● EXERCISE AIM:
The first line of the entries below, the line containing "0 <= off <= swap_size f -> off", and every line between them should be repeated exactly, and nothing else.

───

(* ===== verification/Paging.v ===== *)
(** * Paging: demand paging with a FIFO queue and a swap file (offline_4)

    Models the paging code the assignment adds to vm.c ([enqueueFIFO] to [swapPageIn],
    [allocuvm]), to trap.c (the page-fault branch) and to proc.c and exec.c (initialisation,
    copy on fork, reset on exec). A resident page occupies a slot of its process; the slots of
    a process form a queue through [next] pointers. Pointers to slots are pairs (index in the
    process table, index in the slot array), so that the aliasing fork creates is visible.
    cprintf is not modelled, except that [printQueue] follows pointers that may be null. *)

From S2P Require Import Prelude Memory Mmu Kalloc Vm Frames.

Definition MAX_PSYC_PAGES : Z := 15.

(** The swap file as the paging code uses it: filewrite and fileread at an offset, and what
    it relies on (the laws hold as long as the file stays within 15 pages). *)
Class SwapIO (F : Type) : Type := {
  swap_size : F -> Z;
  swap_byte : F -> Z -> Z;
  swap_write : F -> Z -> list Z -> Z * F;
  swap_read : F -> Z -> Z -> option (list Z);
  swap_size_nonneg : forall f, 0 <= swap_size f;
  swap_write_ok : forall f off bs,
    0 <= off <= swap_size f -> off + Z.of_nat (length bs) <= MAX_PSYC_PAGES * PGSIZE ->
    fst (swap_write f off bs) = Z.of_nat (length bs) /\
    swap_size (snd (swap_write f off bs)) = Z.max (swap_size f) (off + Z.of_nat (length bs)) /\
    forall k, swap_byte (snd (swap_write f off bs)) k =
      if decide (off <= k < off + Z.of_nat (length bs))
      then u8 (nth (Z.to_nat (k - off)) bs 0) else swap_byte f k;
  swap_byte_range : forall f k, 0 <= swap_byte f k < 2 ^ 8;
  swap_read_ok : forall f off n,
    0 <= off <= swap_size f -> 0 <= n ->
    swap_read f off n = Some (map (swap_byte f) (seqZ off (Z.min n (swap_size f - off))))
}.

(** A pointer to a slot: process, slot. *)
Definition slot_ref : Type := (nat * nat).

Record pageInPhyMem : Type := mkPhy {
  phy_address : Z;
  phy_next : option slot_ref;
  phy_in_use : Z
}.
Record pageInSwapFile : Type := mkSwp {
  swp_address : Z;
  swp_in_use : Z
}.

Record pgproc (F : Type) : Type := mkPgproc {
  pid : Z;
  pgdir : Z;
  swapFile : option F;
  nPagesInPhyMemory : Z;
  nPagesInSwapFile : Z;
  pagesInPhyMem : list pageInPhyMem;
  pagesInSwapFile : list pageInSwapFile;
  head : option slot_ref
}.
Arguments mkPgproc {F}.
Arguments pid {F}.
Arguments pgdir {F}.
Arguments swapFile {F}.
Arguments nPagesInPhyMemory {F}.
Arguments nPagesInSwapFile {F}.
Arguments pagesInPhyMem {F}.
Arguments pagesInSwapFile {F}.
Arguments head {F}.

(** The memory, the process table, and the index of [myproc()]. *)
Record pgstate (F : Type) : Type := mkPgstate {
  pg_kmem : kmem;
  pg_procs : list (pgproc F);
  pg_cur : nat
}.
Arguments mkPgstate {F}.
Arguments pg_kmem {F}.
Arguments pg_procs {F}.
Arguments pg_cur {F}.

Section Paging.
Context (kend : Z) {F : Type} `{SwapIO F}.
Implicit Types s : pgstate F.
Abbreviation P := (M (pgstate F)).

Definition set_counts (np ns : Z) (p : pgproc F) : pgproc F :=
  mkPgproc (pid p) (pgdir p) (swapFile p) np ns (pagesInPhyMem p) (pagesInSwapFile p) (head p).
Definition set_phys (l : list pageInPhyMem) (p : pgproc F) : pgproc F :=
  mkPgproc (pid p) (pgdir p) (swapFile p) (nPagesInPhyMemory p) (nPagesInSwapFile p) l
    (pagesInSwapFile p) (head p).
Definition set_swaps (l : list pageInSwapFile) (p : pgproc F) : pgproc F :=
  mkPgproc (pid p) (pgdir p) (swapFile p) (nPagesInPhyMemory p) (nPagesInSwapFile p)
    (pagesInPhyMem p) l (head p).
Definition set_head (h : option slot_ref) (p : pgproc F) : pgproc F :=
  mkPgproc (pid p) (pgdir p) (swapFile p) (nPagesInPhyMemory p) (nPagesInSwapFile p)
    (pagesInPhyMem p) (pagesInSwapFile p) h.
Definition set_swapFile (f : option F) (p : pgproc F) : pgproc F :=
  mkPgproc (pid p) (pgdir p) f (nPagesInPhyMemory p) (nPagesInSwapFile p)
    (pagesInPhyMem p) (pagesInSwapFile p) (head p).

───

● RESULT:
(* ===== verification/Paging.v ===== *)
(** * Paging: demand paging with a FIFO queue and a swap file (offline_4)

    Models the paging code the assignment adds to vm.c ([enqueueFIFO] to [swapPageIn],
    [allocuvm]), to trap.c (the page-fault branch) and to proc.c and exec.c (initialisation,
    copy on fork, reset on exec). A resident page occupies a slot of its process; the slots of
    a process form a queue through [next] pointers. Pointers to slots are pairs (index in the
    process table, index in the slot array), so that the aliasing fork creates is visible.
    cprintf is not modelled, except that [printQueue] follows pointers that may be null. *)

From S2P Require Import Prelude Memory Mmu Kalloc Vm Frames.

Definition MAX_PSYC_PAGES : Z := 15.

(** The swap file as the paging code uses it: filewrite and fileread at an offset, and what
    it relies on (the laws hold as long as the file stays within 15 pages). *)
Class SwapIO (F : Type) : Type := {
  swap_size : F -> Z;
  swap_byte : F -> Z -> Z;
  swap_write : F -> Z -> list Z -> Z * F;
  swap_read : F -> Z -> Z -> option (list Z);
  swap_size_nonneg : forall f, 0 <= swap_size f;
  swap_write_ok : forall f off bs,
    0 <= off <= swap_size f -> off + Z.of_nat (length bs) <= MAX_PSYC_PAGES * PGSIZE ->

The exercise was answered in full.